SOUTH LAKE TAHOE, Calif. – Kami Elois Power, 55, of Gardnerville, Nevada, was sentenced today in federal court to 12 years and five months in prison for fraud and identity theft in a scheme to defraud a South Lake Tahoe construction company out of more than $1.4 million.

In November 2025, following a six-day trial, a federal jury found Power guilty on 17 counts – 11 counts of wire fraud, three counts of bank fraud, and three counts of aggravated identity theft. As part of her sentence, Power is required to pay restitution to the victim of more than $1.4 million and forfeit two houses and the horse that she bought with the stolen money.

According to court documents and evidence presented at trial, Power served as an office manager and controller at a family-owned construction company in South Lake Tahoe between November 2019 and May 2023. During her employment, Power embezzled more than $1.4 million from the company. She disguised more than $700,000 of these fraudulent transfers as payments made to vendors that the company worked with—under fake profiles she created in the names of real companies, as well as fake companies that reflected her own initials, such as “KEP Inc. Sale” and “KPI.” She disguised additional fraudulent transfers as payroll payments or reimbursements. Power also used the company’s credit card to make unauthorized personal purchases, paid down the balance of her own personal credit cards, and used the signature of the owner of the company to write several fraudulent checks. Power used the money she stole to purchase two houses, several new cars and ATVs, and a horse. She also spent the money on field-level seats at football games and a $29,000 Hawaiian vacation.
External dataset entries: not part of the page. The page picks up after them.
(* ===== verification/Protocol.v ===== *)
(** * Protocol: a flag raised by the caller and lowered by its one holder

    The discipline that keeps [polling_active] consistent without a lock,
    apart from the program that follows it.  A state has a flag; the main
    flow makes calls, and a call may start a task; a task advances one
    statement at a time.  [FlagProtocol] is what the two sides promise:

    - a call raises the flag exactly when it starts a task, and starts one
      only while the flag is low;
    - a task that holds the flag finds it raised and leaves it raised
      until the statement with which it gives it up, which lowers it; a
      task that does not hold it leaves it alone and never takes it.

    Against this interface alone, [pool_inv] (the holders are one when the
    flag is raised and none when it is low) is preserved by every call and
    every statement of every task.  The submission and polling components
    are shown to be an instance in [Concurrency]. *)

From S2P Require Import Spec2Rocq.

Class FlagProtocol (State Task Call Obs : Type) : Type := {
  (** the flag of a state *)
  raised : State → bool;
  (** the task may still write the flag *)
  holder : Task → bool;
  (** what a task keeps true of itself *)
  task_ok : Task → Prop;
  (** a task as started *)
  task_init : Task;
  (** a call of the main flow: the state after it, and whether it started
      a task *)
  do_call : Call → State → State * bool;
  (** one statement of a task, on what it observes of the outside *)
  task_step : Obs → Task → State → Task * State;
  task_init_holder : holder task_init = true;
  task_init_ok : task_ok task_init;
  do_call_raised c s :
    raised (do_call c s).1 = raised s || (do_call c s).2
    ∧ ((do_call c s).2 = true → raised s = false);
  task_step_ok o t s : task_ok t → task_ok (task_step o t s).1;
  task_step_raised o t s :
    task_ok t → (holder t = true → raised s = true) →
    raised (task_step o t s).2 = (if holder t then holder (task_step o t s).1 else raised s)
    ∧ (holder (task_step o t s).1 = true → holder t = true)
}.

Section pool.
Context `{FlagProtocol State Task Call Obs}.

(** A state with the tasks started on it. *)
Definition pool_call (c : Call) (p : State * list Task) : State * list Task :=
  ((do_call c p.1).1, p.2 ++ (if (do_call c p.1).2 then [task_init] else [])).

Definition pool_advance (i : nat) (o : Obs) (p : State * list Task)
  : State * list Task :=
  match p.2 !! i with
  | Some t => ((task_step o t p.1).2, <[i := (task_step o t p.1).1]> p.2)
  | None => p
  end.

Definition holders (ts : list Task) : nat := length (filter (λ t, holder t) ts).

Definition pool_inv (p : State * list Task) : Prop :=
  Forall task_ok p.2 ∧ holders p.2 = Nat.b2n (raised p.1).

(** A holder finds the flag raised. *)
Lemma pool_inv_holder p i t :
  pool_inv p → p.2 !! i = Some t → holder t = true → raised p.1 = true.
Proof.
  intros [_ Hc] Hi Ho. unfold holders in Hc.
  pose proof (filter_length_lookup holder _ _ _ Hi) as Hle.
  rewrite Hc, Ho in Hle. by destruct (raised p.1); [|simpl in Hle; lia].
Qed.

(** Two holders are the same task. *)
Lemma pool_inv_unique p i j ti tj :
  pool_inv p → p.2 !! i = Some ti → p.2 !! j = Some tj →
  holder ti = true → holder tj = true → i = j.
Proof.
  intros [_ Hc] Hi Hj Hoi Hoj.
  apply (filter_length_unique holder p.2 i j ti tj); try done.
  fold (holders p.2). rewrite Hc. by destruct (raised p.1); simpl; lia.
Qed.

(** While the flag is low no task holds it. *)
Lemma pool_inv_low p :
  pool_inv p → raised p.1 = false → Forall (λ t, holder t = false) p.2.
Proof.
  intros Hinv Hf. apply Forall_lookup. intros i t Hi.
  destruct (holder t) eqn:Ho; [|done].
  by rewrite (pool_inv_holder p i t) in Hf.
Qed.

(** When no task holds the flag it is low. *)
Lemma pool_inv_none p :
  pool_inv p → Forall (λ t, holder t = false) p.2 → raised p.1 = false.
Proof.
  intros [_ Hc] Hall. unfold holders in Hc.
  rewrite (filter_length_none holder) in Hc by done. by destruct (raised p.1).
Qed.

Lemma pool_call_inv c p : pool_inv p → pool_inv (pool_call c p).
Proof.
  intros [Hts Hc]. destruct (do_call_raised c p.1) as [Hf Hst].
  unfold pool_inv, pool_call, holders in *. cbn [fst snd].
  rewrite Forall_app, filter_length_app, Hc, Hf.
  destruct (do_call c p.1).2; simpl.
  - rewrite Hst by done. split; [|by rewrite filter_length_cons, task_init_holder].
    split; [done|]. apply Forall_singleton, task_init_ok.
  - rewrite orb_false_r. split; [by split; [|apply Forall_nil]|]. lia.
Qed.

Lemma pool_advance_inv i o p : pool_inv p → pool_inv (pool_advance i o p).
Proof.
  intros Hinv. unfold pool_advance.
  destruct (p.2 !! i) as [t|] eqn:Hi; [|done].
  pose proof (pool_inv_holder p i t Hinv Hi) as Hown.
  destruct Hinv as [Hts Hc].
  assert (task_ok t) as Ht by by eapply Forall_lookup_1.
  destruct (task_step_raised o t p.1 Ht Hown) as [Hflag Hmono].
  pose proof (filter_length_insert holder _ i _ (task_step o t p.1).1 Hi) as Hins.
  unfold pool_inv, holders in *. cbn [fst snd]. split.
  - apply Forall_insert; [done|]. by apply task_step_ok.
  - rewrite Hflag. destruct (holder t) eqn:Ho.
    + rewrite Hown in Hc by done. simpl in *. lia.
    + destruct (holder (task_step o t p.1).1); [by discriminate Hmono|].
      simpl in *. lia.
Qed.

End pool.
The name of the company has not been released publicly. The construction industry is highly susceptible to embezzlement and fraud, consistently ranking among the top industries for occupational fraud, with median losses reaching $250,000 per case in 2024. According to Association of Certified Fraud Examiners, they were in the top four last year to be hit by fraud, behind banking, manufacturing and healthcare.
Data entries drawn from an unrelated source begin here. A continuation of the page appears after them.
(* ===== verification/Session.v ===== *)
(** * Session: the session report and the onboarding gate

    The state of [EnhancedTraumaAssessmentApp] ([src/app.py], [__init__]):
    the [report_data] dictionary as nested records with the source's keys,
    the onboarding flag, the submission fields and the model's own copy of
    the conversation.  The operations of this file are the ones that create
    the session, open the gate ([complete_onboarding] with
    [generate_cultural_context]) and clear the conversation
    ([clear_conversation]).  [gate_inv] is what the open gate guarantees
    of the child's record; [example_session] is the session the examples
    of the later files start from. *)

From S2P Require Import Spec2Rocq PyStr PyVal PyTime.
From Stdlib Require Import QArith_base.
Local Close Scope Q_scope.

(** ** Data *)

Record ChildInfo : Type := {
  name : string;
  age : Z;
  gender : string;
  location : string
}.

Record AssessmentData : Type := {
  parent_observations : string;
  ai_analysis : string;
  severity_score : Z;
  risk_indicators : list string;
  cultural_context : string
}.

(** An entry of a [media_attachments] list. *)
Record Attachment : Type := {
  path : string;
  timestamp : string
}.

Record MediaAttachments : Type := {
  drawings : list Attachment;
  audio_recordings : list Attachment;
  photos : list Attachment
}.

Inductive Role : Type := User | Assistant.

(** The content of a chat turn: its text, or [{"path": file}]. *)
Inductive Content : Type :=
| Text (s : string)
| Path (file : string).

(** A turn of the history the chat surface shows. *)
Record Message : Type := {
  role : Role;
  content : Content
}.

(** A turn of [ollama_conversation], the history sent to the model. *)
Record ChatMessage : Type := {
  chat_role : Role;
  chat_content : string
}.

Record ReportData : Type := {
  child_info : ChildInfo;
  assessment_data : AssessmentData;
  media_attachments : MediaAttachments;
  mobile_app_id : string;
  session_start : string;
  conversation_history : list Message
}.

Record App : Type := {
  report_data : ReportData;
  is_onboarded : bool;
  submitted_report_id : pyval;
  polling_active : bool;
  ollama_conversation : list ChatMessage;
  supabase_url : option string;
  supabase_key : option string;
  (** [true] when [self.supabase] is a client, [false] when it is [None]. *)
  supabase : bool;
  (** [None] until the attribute [specialist_response] is first assigned. *)
  specialist_response : option pyval
}.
This was Power’s fifth time embezzling from an employer; prior embezzlements resulted in two criminal convictions, a civil lawsuit, and a probation violation. When arrested for the most recent embezzlement case, she was serving a prison term of up to three years after admitting to being an ex-felon in possession of a firearm in Douglas County, Nev.

The Federal Bureau of Investigation, the El Dorado County District Attorney’s Office, and the South Lake Tahoe Police Department conducted the investigation. Assistant U.S. Attorneys Elliot Wong and Dhruv Sharma prosecuted the case. The judge today was U.S. District Judge Dena M. Coggins.